To the extent Client chooses to make any public disclosures about the consulting experience, whether through social media or other media, the Consultant may reshare that information. This will include the right to reshare the Client’s comments, praise, or other disclosure on social media and other online platforms. In other words, if you choose to say anything about the consulting experience publicly, the Consultant has the right to use those public comments to market and promote the Consultant’s business.

This will include any necessary licenses to the copyright in your post and the right to use your name, image, or likeness (to the extent they are attached to your post) to promote the Consultant’s business.

Termination

This Agreement shall commence 48 hours after the VIP Day has occurred or after 30 days after purchase, whichever is sooner.

Limitation of Liability

IN NO EVENT SHALL COACH BE LIABLE TO CLIENT OR TO ANY THIRD PARTY FOR ANY LOSS OF USE, REVENUE, OR PROFIT, OR FOR ANY CONSEQUENTIAL, INCIDENTAL, INDIRECT, EXEMPLARY, SPECIAL, OR PUNITIVE DAMAGES WHETHER ARISING OUT OF BREACH OF CONTRACT, TORT (INCLUDING NEGLIGENCE), OR OTHERWISE, REGARDLESS OF WHETHER SUCH DAMAGE WAS FORESEEABLE AND WHETHER OR NOT COACH HAS BEEN ADVISED OF THE POSSIBILITY OF SUCH DAMAGES, AND NOTWITHSTANDING THE FAILURE OF ANY AGREED OR OTHER REMEDY OF ITS ESSENTIAL PURPOSE.

Entire Agreement

This Agreement constitutes the sole and entire agreement of the Parties with respect to the subject matter contained herein, and supersedes all prior and contemporaneous understandings, agreements, representations and warranties, both written and oral, regarding such subject matter.

Severability

If any term or provision of this Agreement is found by a court of competent jurisdiction to be invalid, illegal or unenforceable in any jurisdiction, such invalidity, illegality or unenforceability shall not affect any other term or provision of this Agreement or invalidate or render unenforceable such term or provision in any other jurisdiction.

Amendments

No amendment to or modification of this Agreement is effective unless it is in writing and signed by each Party.

Waiver

No waiver by any Party of any of the provisions of this Agreement shall be effective unless explicitly set forth in writing and signed by the Party so waiving.

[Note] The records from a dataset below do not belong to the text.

Definition when (b : bool) {A} (l : list A) : list A := if b then l else [].
(** [GetCapabilities]. *)
Definition GetCapabilities : Handler T (list Capability) :=
  gets (λ d,
    when (Controller (d_mode d)) (
      [CONTROLLER_SERVICE; OFFLINE] ++
      when (anyBackendCap d backend.CapNetworkFence) [NETWORK_FENCE; GET_CLIENTS_TO_FENCE] ++
      when (anyBackendCap d backend.CapReplication) [VOLUME_REPLICATION] ++
      when (anyBackendCap d backend.CapVolumeGroup)
        [VolumeGroupCapability VOLUME_GROUP; VolumeGroupCapability MODIFY_VOLUME_GROUP;
         VolumeGroupCapability GET_VOLUME_GROUP; VolumeGroupCapability DO_NOT_ALLOW_VG_TO_DELETE_VOLUMES;
         VolumeGroupCapability LIMIT_VOLUME_TO_ONE_VOLUME_GROUP]) ++
    when (Node (d_mode d)) (
      [NODE_SERVICE; ONLINE] ++
      when (anyBackendCap d backend.CapEncryptionKeyRotation) [ENCRYPTIONKEYROTATION])).

(** [registerCSIAddons]: the services a process serves, by mode. *)
Inductive Service := IdentityService | ReclaimSpaceController | FenceController | ReplicationController
  | VolumeGroupController | ReclaimSpaceNode | EncryptionKeyRotationService.
Definition registerCSIAddons (d : Driver T) : list Service :=
  [IdentityService] ++
  when (Controller (d_mode d)) [ReclaimSpaceController; FenceController; ReplicationController; VolumeGroupController] ++
  when (Node (d_mode d)) [ReclaimSpaceNode; EncryptionKeyRotationService].

(** ** ReclaimSpace *)

(** [storageConsumption]: [None] when the figure is negative. *)
Definition storageConsumption (bytes : Z) : option Z := if bool_decide (bytes < 0)%Z then None else Some bytes.
Definition usage_report (u : backend.SpaceUsage) : option Z * option Z :=
  (storageConsumption (backend.PreUsageBytes u), storageConsumption (backend.PostUsageBytes u)).

(** The common preamble of the volume-scoped operations. *)
Definition volume_backend (volumeId : string) : Handler T (Handle * backend.Backend T) :=
  required volumeId "volume id is required";;
  h ← parse_id (not_found "unknown volume id: %v") volumeId;
  be ← get_backend (invalid "%v") (hBackend h);
  mret (h, be).

Definition ControllerReclaimSpace (volumeId : string) (secrets : strmap) : Handler T (option Z * option Z) :=
  hb ← volume_backend volumeId;
  u ← call_backend "reclaim space" (backend.ReclaimSpace hb.2 hb.1 secrets);
  mret (usage_report u).
Definition NodeReclaimSpace (volumeId volumePath stagingPath : string) (cap : option csi.VolumeCapability)
    (secrets : strmap) : Handler T (option Z * option Z) :=
  hb ← volume_backend volumeId;
  u ← call_backend "node reclaim space"
    (backend.NodeReclaimSpace hb.2 hb.1 volumePath stagingPath (csi.opt_block cap) secrets);
  mret (usage_report u).

(** ** NetworkFence *)

(** The loop of [resolveFencer]. *)
Fixpoint find_fencer (reg : backend.Registry T) (wantType : string) (types : list string)
    (found : option (backend.Backend T)) : res status (option (backend.Backend T)) :=
  match types with
  | [] => Ok found
  | t :: types =>
      match backend.Get reg t with
      | Err _ => find_fencer reg wantType types found
      | Ok be =>
          if negb (backend.CapNetworkFence (backend.Caps be)) then find_fencer reg wantType types found
          else if negb (bool_decide (wantType = "")) && negb (bool_decide (t = wantType))
          then find_fencer reg wantType types found
          else match found with
          | Some _ => Err (invalid "multiple backends can fence; set parameters.backend")
          | None => find_fencer reg wantType types (Some be)
          end
      end
  end.
(** The instance a cluster-scoped request names. *)
Definition fence_instance (params : strmap) : string :=
  let c := mget params "clusterID" in
  if bool_decide (c = "") then mget params "instance" else c.
Definition resolveFencer (d : Driver T) (params : strmap) : res status (backend.NetworkFencer T * string) :=
  let reg := registry (snapshot d) in
  found ← find_fencer reg (mget params "backend") (backend.Types reg) None;
  match found with
  | None => Err (unimplemented "no registered backend supports NetworkFence")
  | Some be =>
      match backend.as_NetworkFencer be with
      | None => Err (unimplemented "backend advertises NetworkFence but does not implement it")
      | Some fencer => Ok (fencer, fence_instance params)
      end
  end.
Definition with_fencer {A} (params : strmap) (f : backend.NetworkFencer T → string → Handler T A) : Handler T A := λ d,
  match resolveFencer d params with
  | Err e => (d, Err e)
  | Ok (fencer, instance) => f fencer instance d
  end.

(** [cidrStrings]. *)
Definition cidrStrings (cidrs : list string) : list string := filter (λ c, c ≠ "") cidrs.

Definition FenceClusterNetwork (params secrets : strmap) (cidrs : list string) : Handler T unit :=
  with_fencer params (λ fencer instance,
    call_backend "fence cluster network"
      (backend.FenceClusterNetwork fencer instance (cidrStrings cidrs) params secrets)).
Definition UnfenceClusterNetwork (params secrets : strmap) (cidrs : list string) : Handler T unit :=
  with_fencer params (λ fencer instance,
    call_backend "unfence cluster network"
      (backend.UnfenceClusterNetwork fencer instance (cidrStrings cidrs) params secrets)).
Definition ListClusterFence (params secrets : strmap) : Handler T (list string) :=
  with_fencer params (λ fencer instance,
    call_backend "list cluster fence" (backend.ListClusterFence fencer instance params secrets)).
Definition GetFenceClients (params secrets : strmap) : Handler T (list (string * list string)) :=
  with_fencer params (λ fencer instance,
    clients ← call_backend "get fence clients" (backend.GetFenceClients fencer instance params secrets);
    mret (map (λ cl, (backend.fc_ID cl, backend.fc_CIDRs cl)) clients)).

(** ** VolumeReplication *)

(** [srcVolumeID]; the id of the source's volume, empty when there is none. *)
Definition srcVolumeID (deprecated src : string) : string := if bool_decide (src = "") then deprecated else src.
(** [replicator]. *)
Definition replicator (volumeID : string) : Handler T (backend.VolumeReplicator T * Handle) :=
  hb ← volume_backend volumeID;
  match backend.as_VolumeReplicator hb.2 with
  | None => fail (unimplemented "backend %q does not support volume replication")
  | Some vr =>
      guard_ (backend.CapReplication (backend.Caps hb.2))
        (unimplemented "backend %q does not support volume replication");;
      mret (vr, hb.1)
  end.
Definition EnableVolumeReplication (volumeId src : string) (params secrets : strmap) : Handler T unit :=
  vh ← replicator (srcVolumeID volumeId src);
  call_backend "enable volume replication" (backend.EnableVolumeReplication vh.1 vh.2 params secrets).
Definition DisableVolumeReplication (volumeId src : string) (params secrets : strmap) : Handler T unit :=
  vh ← replicator (srcVolumeID volumeId src);
  call_backend "disable volume replication" (backend.DisableVolumeReplication vh.1 vh.2 params secrets).
Definition PromoteVolume (volumeId src : string) (force : bool) (params secrets : strmap) : Handler T unit :=
  vh ← replicator (srcVolumeID volumeId src);
  call_backend "promote volume" (backend.PromoteVolume vh.1 vh.2 force params secrets).
Definition DemoteVolume (volumeId src : string) (force : bool) (params secrets : strmap) : Handler T unit :=
  vh ← replicator (srcVolumeID volumeId src);
  call_backend "demote volume" (backend.DemoteVolume vh.1 vh.2 force params secrets).
Definition ResyncVolume (volumeId src : string) (force : bool) (params secrets : strmap) : Handler T bool :=
  vh ← replicator (srcVolumeID volumeId src);
  call_backend "resync volume" (backend.ResyncVolume vh.1 vh.2 force params secrets).
Definition GetVolumeReplicationInfo (volumeId src : string) (secrets : strmap) : Handler T (option Z) :=
  vh ← replicator (srcVolumeID volumeId src);
  call_backend "get volume replication info" (backend.GetVolumeReplicationInfo vh.1 vh.2 secrets).

(** ** EncryptionKeyRotation *)
Definition EncryptionKeyRotate (volumeId volumePath : string) (params secrets : strmap) : Handler T unit :=
  hb ← volume_backend volumeId;
  match backend.as_EncryptionKeyRotator hb.2 with
  | None => fail (unimplemented "backend %q does not support encryption key rotation")
  | Some kr =>
      guard_ (backend.CapEncryptionKeyRotation (backend.Caps hb.2))
        (unimplemented "backend %q does not support encryption key rotation");;
      call_backend "rotate encryption key" (backend.RotateEncryptionKey kr hb.1 volumePath params secrets)
  end.

(** ** VolumeGroup *)

(** The loop of [groupBackend] when the type is not known. *)
Fixpoint find_grouper (reg : backend.Registry T) (types : list string) (found : option (backend.VolumeGrouper T))
    : res status (option (backend.VolumeGrouper T)) :=
  match types with
  | [] => Ok found
  | t :: types =>
      match backend.Get reg t with
      | Err _ => find_grouper reg types found
      | Ok be =>
          if negb (backend.CapVolumeGroup (backend.Caps be)) then find_grouper reg types found
          else match backend.as_VolumeGrouper be with
          | None => find_grouper reg types found
          | Some vg =>
              match found with
              | Some _ => Err (invalid "multiple backends support volume groups; cannot infer")
              | None => find_grouper reg types (Some vg)
              end
          end
      end
  end.
(** [groupBackend]. *)
Definition groupBackend (d : Driver T) (backendType : string) : res status (backend.VolumeGrouper T) :=
  let reg := registry (snapshot d) in
  if negb (bool_decide (backendType = "")) then
    match backend.Get reg backendType with
    | Err _ => Err (invalid "%v")
    | Ok be =>
        match backend.as_VolumeGrouper be with
        | Some vg => if backend.CapVolumeGroup (backend.Caps be) then Ok vg
                     else Err (unimplemented "backend %q does not support volume groups")
        | None => Err (unimplemented "backend %q does not support volume groups")
        end
    end
  else
    found ← find_grouper reg (backend.Types reg) None;
    match found with
    | Some vg => Ok vg
    | None => Err (unimplemented "no registered backend supports volume groups")
    end.
Definition with_grouper {A} (backendType : string) (f : backend.VolumeGrouper T → Handler T A) : Handler T A := λ d,
  match groupBackend d backendType with
  | Err e => (d, Err e)
  | Ok vg => f vg d
  end.

(** [parseMembers]: the handles, with the backend type and instance they share. *)
Fixpoint parse_members (ids : list string) (backendType instance : string) (handles : list Handle)
    : res status (list Handle * string * string) :=
  match ids with
  | [] => Ok (handles, backendType, instance)
  | id :: ids =>
      match Parse id with
      | Err _ => Err (invalid "invalid volume id %q: %v")
      | Ok h =>
          if bool_decide (backendType = "") then
            parse_members ids (hBackend h) (hInstance h) (handles ++ [h])
          else if negb (bool_decide (hBackend h = backendType)) || negb (bool_decide (hInstance h = instance))
          then Err (invalid "all volumes in a group must be in the same backend instance (a group cannot span clusters)")
          else parse_members ids backendType instance (handles ++ [h])
      end
  end.
Definition parseMembers (ids : list string) : res status (list Handle * string * string) :=
  parse_members ids "" "" [].

(** [groupVolumes]: the members' ids.  A group is its id and its members' ids. *)
Definition groupVolumes (g : backend.VolumeGroup) : list string := map Handle_String (backend.vg_Members g).

Definition CreateVolumeGroup (name : string) (volumeIds : list string) (params secrets : strmap)
    : Handler T (string * list string) :=
  required name "volume group name is required";;
  m ← lift (parseMembers volumeIds);
  let '(members, backendType, instance) := m in
  let pool := match members with h :: _ => hLocation h | [] => "" end in
  let '(backendType, instance) :=
    if bool_decide (instance = "") then (mget params "backend", fence_instance params)
    else (backendType, instance) in
  with_grouper backendType (λ vg,
    g ← call_backend "create volume group" (backend.CreateVolumeGroup vg instance pool name members params secrets);
    mret (Handle_String (backend.vg_Group g), groupVolumes g)).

Except as otherwise set forth in this Agreement, no failure to exercise, or delay in exercising, any right, remedy, power or privilege arising from this Agreement shall operate or be construed as a waiver thereof, nor shall any single or partial exercise of any right, remedy, power or privilege hereunder preclude any other or further exercise thereof or the exercise of any other right, remedy, power or privilege.

Relationship of the Parties

Nothing contained in this Agreement shall be construed as creating any agency, partnership, joint venture or other form of joint enterprise, employment or fiduciary relationship between the parties, and neither party shall have authority to contract for or bind the other party in any manner whatsoever.

Dispute Resolution

Each Party irrevocably and unconditionally agrees that any dispute arising under or related to this Agreement shall be resolved exclusively through arbitration to be held in Huntersville, North Carolina under the rules of the American Arbitration Association. Each Party irrevocably and unconditionally submits to the exclusive jurisdiction of such arbitration and agrees to bring any such dispute only in such forum. Each Party agrees that a final judgment by such arbitration is conclusive and may be enforced in other jurisdictions by suit on the judgment or in any other manner provided by law. This Agreement shall be governed by and construed in accordance with the laws of North Carolina, without effect of any conflicts of law provisions.

Counterparts

This Agreement may be executed in counterparts, each of which is deemed an original, but all of which together are deemed to be one and the same agreement.

Effective Date

This Agreement shall commence and be enforceable with respect to each Program participant upon the date that the participant initially purchases the Service.